I need help to calculate the gain of the amplifier circuit below.

Thanks,

Hai

  • Hi Lai,

    I would run a TINA-TI simulation. It's free and can be downloaded here:

    http://www.ti.com/tool/TINA-TI

    Kai

  • Hello Hai,

    Running a TINA-TI circuit simulation as Kai suggested would allow you to see what the gain looks like across frequency. It will change with frequency due to the addition of the various RC networks and limited gain-bandwidths of the op amps.

    If you are looking for the dc and low-frequency ac gain it can be determined as follows:

    U1 - Inverting amplifier, G1 = -R2/R1 = 196 k/499 = -392.8 V/V

    U2 - Variable gain non-inverting amplifier, G2min = 1 + VR1min/R5 = +1 V/V, when VR1 = 0 Ohms, and G2max = 1 + VR1max/R5 = 1 + 25 k/1 k = +26 V/V

    U3 - Sallen-key low-pass filter, G3 = 1 + R9/R8 = 1 + 1 k/1 k = +2 V/V

    Gmin = G1 x G2min x G3 = (-392.8 V/V) (+1 V/V) (+2 V/V) = -785.6 V/V

    Gmax = G1 x G2max x G3 = (-392.8 V/V) (+26 V/V) (+2 V/V) = -20,426 V/V

    Therefore, the gain is dependent on the VR1 setting.

    I hope this is what you needed.

    Regards, Thomas

    Precision Amplifiers Applications Engineering

  • Thomas Kuehl said:

    Hello Hai,

    Running a TINA-TI circuit simulation as Kai suggested would allow you to see what the gain looks like across frequency. It will change with frequency due to the addition of the various RC networks and limited gain-bandwidths of the op amps.

    If you are looking for the dc and low-frequency ac gain it can be determined as follows:

    U1 - Inverting amplifier, G1 = -R2/R1 = 196 k/499 = -392.8 V/V

    U2 - Variable gain non-inverting amplifier, G2min = 1 + VR1min/R5 = +1 V/V, when VR1 = 0 Ohms, and G2max = 1 + VR1max/R5 = 1 + 25 k/1 k = +26 V/V

    U3 - Sallen-key low-pass filter, G3 = 1 + R9/R8 = 1 + 1 k/1 k = +2 V/V

    Gmin = G1 x G2min x G3 = (-392.8 V/V) (+1 V/V) (+2 V/V) = -785.6 V/V

    Gmax = G1 x G2max x G3 = (-392.8 V/V) (+26 V/V) (+2 V/V) = -20,426 V/V

    Therefore, the gain is dependent on the VR1 setting.

    I hope this is what you needed.

    Regards, Thomas

    Precision Amplifiers Applications Engineering

    Dear Thomas,

    Thanks for your answer.

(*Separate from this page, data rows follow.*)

(** ** The order of [serve] *)

(** The calls of [serve] from the socket to the requests. *)
Definition registrations (s : grpc_server) (ids cs ns : option service) : list grpc_op :=
  (if ids is Some x then [RegisterIdentityServer s x] else []) ++
  (if cs is Some x then [RegisterControllerServer s x] else []) ++
  (if ns is Some x then [RegisterNodeServer s x] else []).

Definition serve_plan (proto addr : string) (s : grpc_server) (l : listener)
    (ids cs ns : option service) : list grpc_op :=
  (if decide (proto = "unix") then [OsRemove addr] else []) ++
  [NetListen proto addr; GrpcNewServer; SetServer s] ++ registrations s ids cs ns ++ [Serve s l].

(** The address to listen on: a path of the file system is absolute. *)
Definition listen_address (proto addr : string) : string :=
  if decide (proto = "unix") then "/" +:+ addr else addr.

(** An old socket at the address is gone. *)
Definition socket_cleared (proto addr : string) (evs : list (event Grpc)) : Prop :=
  proto = "unix" →
  ∃ r : option errno, Ev (E := Grpc) (OsRemove addr) r ∈ evs ∧
    match r with None => True | Some e => err_not_exist e = true end.

(** What made [serve] give up. *)
Definition serve_failure (endpoint : string) (evs : list (event Grpc)) : Prop :=
  ParseEndpoint endpoint = None ∨
  (∃ path e, Ev (E := Grpc) (OsRemove path) (Some e) ∈ evs ∧ err_not_exist e = false) ∨
  (∃ proto addr e, Ev (E := Grpc) (NetListen proto addr) (inl e) ∈ evs).

Definition calls (evs : list (event Grpc)) : list grpc_op := map ev_op evs.

Lemma grpc_calls_app evs evs' : calls (evs ++ evs') = calls evs ++ calls evs'.
Proof. apply map_app. Qed.

Definition before_serving (o : grpc_op) : Prop :=
  match o with OsRemove _ | NetListen _ _ => True | _ => False end.

(** Take an interaction apart. *)
Ltac grpc_cases :=
  repeat match goal with
  | H : behaviour (Call _ _) _ _ |- _ => destruct H as (? & ? & -> & H); cbn in H
  | H : behaviour (Ret _) _ _ |- _ => destruct H as [-> <-]
  | H : behaviour (match ?x with inl _ => _ | inr _ => _ end) _ _ |- _ => destruct x; cbn in H
  | H : behaviour (register ?x _ _) _ _ |- _ => destruct x; cbn in H
  | H : ∃ _, _ |- _ => destruct H as (? & ? & -> & H); cbn in H
  | H : _ ∧ _ |- _ => destruct H as [-> _]
  end.

Definition served (endpoint : string) (ids cs ns : option service) (evs : list (event Grpc)) :
    Prop :=
  ∃ proto addr s l, let a := listen_address proto addr in
  ParseEndpoint endpoint = Some (proto, addr) ∧
  calls evs = serve_plan proto a s l ids cs ns ∧
  Ev (E := Grpc) (NetListen proto a) (inr l) ∈ evs ∧
  Ev (E := Grpc) GrpcNewServer s ∈ evs ∧ socket_cleared proto a evs.

Definition ended (endpoint : string) (evs : list (event Grpc)) : Prop :=
  serve_failure endpoint evs ∧
  ∃ pre m, calls evs = pre ++ [Fatal m] ∧ Forall before_serving pre.

Lemma listen_order proto addr ids cs ns evs :
  behaviour (listen proto addr ids cs ns) evs tt →
  (∃ s l evs', evs = Ev (E := Grpc) (NetListen proto addr) (inr l) ::
                     Ev (E := Grpc) GrpcNewServer s :: evs' ∧
     calls evs' = SetServer s :: registrations s ids cs ns ++ [Serve s l]) ∨
  (∃ e m, evs = [Ev (E := Grpc) (NetListen proto addr) (inl e); Ev (E := Grpc) (Fatal m) tt]).
Proof.
  unfold listen, serve_on. cbn. intros (r & evs' & -> & H). destruct r as [e|l]; cbn in H.
  - right. destruct H as ([] & ? & -> & -> & _). by eexists _, _.
  - left. destruct H as (s & evs1 & -> & H). exists s, l, evs1. split; [done|].
    unfold registrations, register in *. destruct H as ([] & evs2 & -> & H).
    destruct ids, cs, ns; cbn in H; grpc_cases; done.
Qed.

This is a very detailed answer.
    But I still want to know more about the roles of C2, R3, R4 and C3, C4, C5, R6, R7 and C6.
    Thank you very much.

    Hai

  • kai klaas69 said:

    Hi Lai,

    I would run a TINA-TI simulation. It's free and can be downloaded here:

    http://www.ti.com/tool/TINA-TI

    Kai

    Dear Kai,

    Thanks for your answer.
    I spent time with TINA but it was still too new for me.
    Can you help me set up the simulation?

    Thanks,

    Hai

  • Hi Hai,

    there's a nice training video series showing how to work with TINA-TI:

    Kai

  • Hello Hai,

    Determining the frequency responses contributed by the various components in your application circuit is somewhat outside of the realm of the assistance we provide. It has less to do with the actual OPA140 and LMH6645 op amps and more to do with network analysis.  

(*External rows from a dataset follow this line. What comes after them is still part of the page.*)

(** The Ceph cache plugin makes and registers what it needs before it starts, as the
    leader: whatever the libraries answer, its calls are those of [registration_plan], the
    ones that expose metrics, and the start of the manager, up to the first one that fails
    (exit code 1) or all of them (exit code 0).  It is the leader before it makes the
    manager, the manager watches the namespaces of the environment (one, or each of a
    comma-separated list through a cache of its own), it knows the three groups of
    resources and has the controller of Datasets before it starts.  The metrics never
    keep it from starting: none of their errors ends the process, and in a cluster the
    monitors are asked for even when the metrics service could not be created. *)
Theorem ceph_startup (evs : list (event Setup)) (code : Z) (H : behaviour ceph_main evs code) :
  ∃ ns cfg mgr c metrics,
    (∀ n, n ∈ omap watched evs → n = ns) ∧ (∀ m, m ∈ omap made_manager evs → m = mgr) ∧
    monitored cfg metrics ∧ Forall (λ o, is_metrics o = true) (calls metrics) ∧
    carried_out (registration_plan ns cfg mgr c ++ calls metrics ++ [ManagerStart mgr]) evs code ∧
    mo_NewCache (ceph_options ns) = (if Contains ns "," then Some (Split ns ",") else None) ∧
    mo_Namespace (ceph_options ns) = (if Contains ns "," then "" else ns).
Proof.
  unfold ceph_main, get_or_exit, or_exit in H. cbn -[ceph_options] in H. setup_cases.
  (* everything is registered *)
  10:{ apply behaviour_bind in H as (metrics & evs2 & u & -> & Hm & H). cbn in H.
       destruct H as (r & ? & -> & H). destruct (addMetrics_calls _ _ _ Hm) as (Hall & Hmon).
       destruct (metrics_harmless _ Hall) as (Hok & Hmade & Hwatched).
       exists s, n, n0, n1, metrics.
       assert (x = [] ∧ code = (if r is Some _ then 1 else 0)) as [-> ->]
         by (destruct r; cbn in H; by destruct H as [-> <-]).
       split; [intros ? Hin; cbn in Hin; rewrite omap_app, Hwatched in Hin; by apply list_elem_of_singleton in Hin|].
       split; [intros ? Hin; cbn in Hin; rewrite omap_app, Hmade in Hin; by apply list_elem_of_singleton in Hin|].
       do 2 (split; [done|]). split; [|apply ceph_options_namespaces].
       match goal with
       | |- carried_out _ (?a :: ?b :: ?c :: ?d :: ?e :: ?f :: ?g :: ?h :: ?i :: _) _ =>
           apply (started_outcome [a; b; c; d; e; f; g; h; i] metrics n0 r); [|done]
       end.
       by repeat constructor. }
  all: early_failure.
  Unshelve. all: first [exact 0%nat|exact ""].
Qed.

    I will provide some general comments about your question, "I still want to know more about the roles of C2, R3, R4 and C3, C4, C5, R6, R7 and C6."

    • C1 shunts R2 and as frequency is increased the capacitive reactance of C1 decreases. This causes the gain to roll of with increased frequency. This introduces a first-order low-pass filter response (-20 dB/dec).
    • R3 and R4 form a voltage divider at the output of U1, and C3 shunts R3. As frequency increases C3's capacitive reactance decreases shunting R3 in the divider. This has the effect of increasing the voltage divider output voltage as frequency is increased, which results in a first-order high-pass response (+20 dB/dec).
    • C4, C5, R6, R7 are the network components associated with a Sallen-Key low-pass filter topology. The circuits produces a second-order low-pass filter response (-40 dB/dec). The math of the second-order stage is reasonably complex and if you need to know more I suggest Googling the Sallen-Key filter topology. There are many good resources that delve into the theory of the filter. 
    • C6 modifies the low-frequency response of the Sallen-Key low-pass filter stage. C6 in conjunction with R8 adds a low-frequency, first-order high-pass response to the filter stage (+20 dB/dec).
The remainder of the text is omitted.